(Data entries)

%%

(** *** Key modes *)

(** C5 (amended). [pour], when its own first three steps complete, returns
    a dictionary for exactly the key types [obj], [tuple] and [str]; [pump],
    when its own first three steps complete, for exactly [slot], [tuple] and
    [str]. For any other key type (for [pump], [obj] is one) the call raises
    [BadKeyMode] as soon as the Waterwork has a tap (a funnel for [pump]),
    and returns the empty dictionary when it has none. What is said of one
    of the two calls does not depend on the other. *)
Theorem key_types_of_pour_and_pump sorted (self : Waterwork) (fd td : list (pykey * val))
    (key_type : string) (w : World) :
  ((run_pour sorted self fd w).1 = inr tt ->
     (key_type ∈ ["obj"; "tuple"; "str"] ->
        exists d, pour sorted self fd key_type w = (inr d, (run_pour sorted self fd w).2))
     /\ (key_type ∉ ["obj"; "tuple"; "str"] ->
           pour sorted self fd key_type w
           = (if decide (taps self = ∅) then inr ∅ else inl BadKeyMode,
              (run_pour sorted self fd w).2)))
  /\ ((run_pump sorted self td w).1 = inr tt ->
        (key_type ∈ ["slot"; "tuple"; "str"] ->
           exists d, pump sorted self td key_type w = (inr d, (run_pump sorted self td w).2))
        /\ (key_type ∉ ["slot"; "tuple"; "str"] ->
              pump sorted self td key_type w
              = (if decide (funnels self = ∅) then inr ∅ else inl BadKeyMode,
                 (run_pump sorted self td w).2))).
Proof.
  split.
  - intros Hpour. split.
    + intros Hkey. rewrite pour_collects by done.
      apply collect_returns. intros tap. by apply tap_key_accepts.
    + intros Hkey. destruct (decide (taps self = ∅)) as [Hnone|Hsome].
      * rewrite pour_collects by done. rewrite Hnone, map_to_list_empty. reflexivity.
      * by apply pour_bad_key_type.
  - intros Hpump. split.
    + intros Hkey. rewrite pump_collects by done.
      apply collect_returns. intros funnel. by apply funnel_key_accepts.
    + intros Hkey. destruct (decide (funnels self = ∅)) as [Hnone|Hsome].
      * rewrite pump_collects by done. rewrite Hnone, map_to_list_empty. reflexivity.
      * by apply pump_bad_key_type.
Qed.
Definition generate_failed : Error :=
  new_Error (lit "Failed to generate analysis. Please try again.").

(** [generateAnalysis]: whatever is thrown in the [try] block is logged and
    replaced by one error.  [request_body] is
    [JSON.stringify({ listing })]; the sources are [[]] without a header. *)
Definition generateAnalysis (empty_array : J) (request_body : jsstring)
    (net : network) : settled (jsstring * J) :=
  match fetch (generate_call request_body) net with
  | Resolves response =>
      if negb (ok response) then Rejects generate_failed
      else
        match text response with
        | Resolves content =>
            match x_sources response with
            | None => Resolves (content, empty_array)
            | Some (Some sources) => Resolves (content, sources)
            | Some None => Rejects generate_failed
            end
        | Rejects _ => Rejects generate_failed
        | Hangs => Hangs
        end
  | Rejects _ => Rejects generate_failed
  | Hangs => Hangs
  end.

(** [generateABTest], [generatePromoContent] and [generateFAQs] by their
    endpoint: a POST through [apiRequest] with a timeout of 15 seconds. *)
Definition follow_up_options (request : J) : APIRequestOptions :=
  {| method := Some POST; body := Some request; headers := ∅;
     cache := None; cacheTTL := None; timeout := Some 15000%Z |}.

Definition generateABTest now store (request : J) :=
  apiRequest now store (lit "/api/ab-test") (follow_up_options request).
Definition generatePromoContent now store (request : J) :=
  apiRequest now store (lit "/api/promo") (follow_up_options request).
Definition generateFAQs now store (request : J) :=
  apiRequest now store (lit "/api/faq") (follow_up_options request).

End Requests.

End Net.

(** ** The response formatter (index.tsx, [formatAIResponseWithAsterisks])

    The pattern of the bold markup has a character class that matches one
    code unit, which the fragment of the parser lacks; [xregex] adds it,
    with a sequence and a capture group over it. *)

Module Format.
Import JS Parser.

Inductive xregex : Type :=
| Re (r : regex)
| Class (cls : N → bool)
| Then (r1 r2 : xregex)
| Capture (r : xregex).

Fixpoint xmatch (m : bool) (r : xregex) (x : mstate) (k : cont) : option mstate :=
  match r with
  | Re r' => rmatch m r' x k
  | Class cls =>
      match after x with
      | c :: aft => if cls c then k (MState (c :: before x) aft (group1 x)) else None
      | [] => None
      end
  | Then r1 r2 => xmatch m r1 x (fun y => xmatch m r2 y k)
  | Capture r' =>
      xmatch m r' x (fun y =>
        k (MState (before y) (after y)
             (Some (take (length (before y) - length (before x)) (after x)))))
  end.

(** A match attempt at one position of the input, which is given by the
    code units before the position (last one first) and after it. *)
Definition exec : Type := jsstring → jsstring → option jsmatch.

Definition xmatch_at (m : bool) (r : xregex) : exec := fun bef aft =>
  match xmatch m r (MState bef aft None) Some with
  | Some y =>
      Some {| index := length bef;
              whole := take (length (before y) - length bef) aft;
              capture := group1 y |}
  | None => None
  end.

(** The successive matches of a [g] expression, as [scan_all] finds them. *)
Fixpoint scan (e : exec) (skip : nat) (bef aft : jsstring) : list jsmatch :=
  match skip with
  | S skip' =>
      match aft with
      | c :: aft' => scan e skip' (c :: bef) aft'
      | [] => []
      end
  | O =>
      match e bef aft with
      | Some mt =>
          mt :: match aft with
                | c :: aft' => scan e (Nat.pred (length (whole mt))) (c :: bef) aft'
                | [] => []
                end
      | None =>
          match aft with
          | c :: aft' => scan e O (c :: bef) aft'
          | [] => []
          end
      end
  end.

(** [s.replace(re, replacement)] for a [g] expression: the text between the
    matches is kept, each match gives way to its replacement, and a match
    that begins before the end of the last one is passed over. *)
Fixpoint splice (s : jsstring) (nextSourcePosition : nat) (results : list jsmatch)
    (replacement : jsmatch → jsstring) : jsstring :=
  match results with
  | [] => substring s nextSourcePosition (length s)
  | result :: results' =>
      if (nextSourcePosition <=? index result)%nat
      then substring s nextSourcePosition (index result) ++ replacement result
           ++ splice s (index result + length (whole result)) results' replacement
      else splice s nextSourcePosition results' replacement
  end.

Definition replace_all (s : jsstring) (e : exec) (replacement : jsmatch → jsstring)
    : jsstring :=
  splice s 0 (scan e O [] s) replacement.

(** [s.split(re)] for an expression without capture groups and no limit.
    [piece] holds the code units since the end of the last separator, last
    one first; a match is tried at each position; an empty match right at
    the end of the last separator is passed over. *)
Fixpoint split_scan (e : exec) (skip : nat) (piece bef aft : jsstring)
    : list jsstring :=
  match aft with
  | [] => [rev piece]
  | c :: aft' =>
      match skip with
      | S skip' => split_scan e skip' [] (c :: bef) aft'
      | O =>
          match e bef aft with
          | None => split_scan e O (c :: piece) (c :: bef) aft'
          | Some z =>
              match length (whole z), piece with
              | O, [] => split_scan e O [c] (c :: bef) aft'
              | O, _ :: _ => rev piece :: split_scan e O [c] (c :: bef) aft'
              | S n, _ => rev piece :: split_scan e n [] (c :: bef) aft'
              end
          end
      end
  end.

%%

| Exercise requirements |
Work through the records line by line and tally those that include the word "generateFAQs". Give the number alone.

| Solution to the problem |
2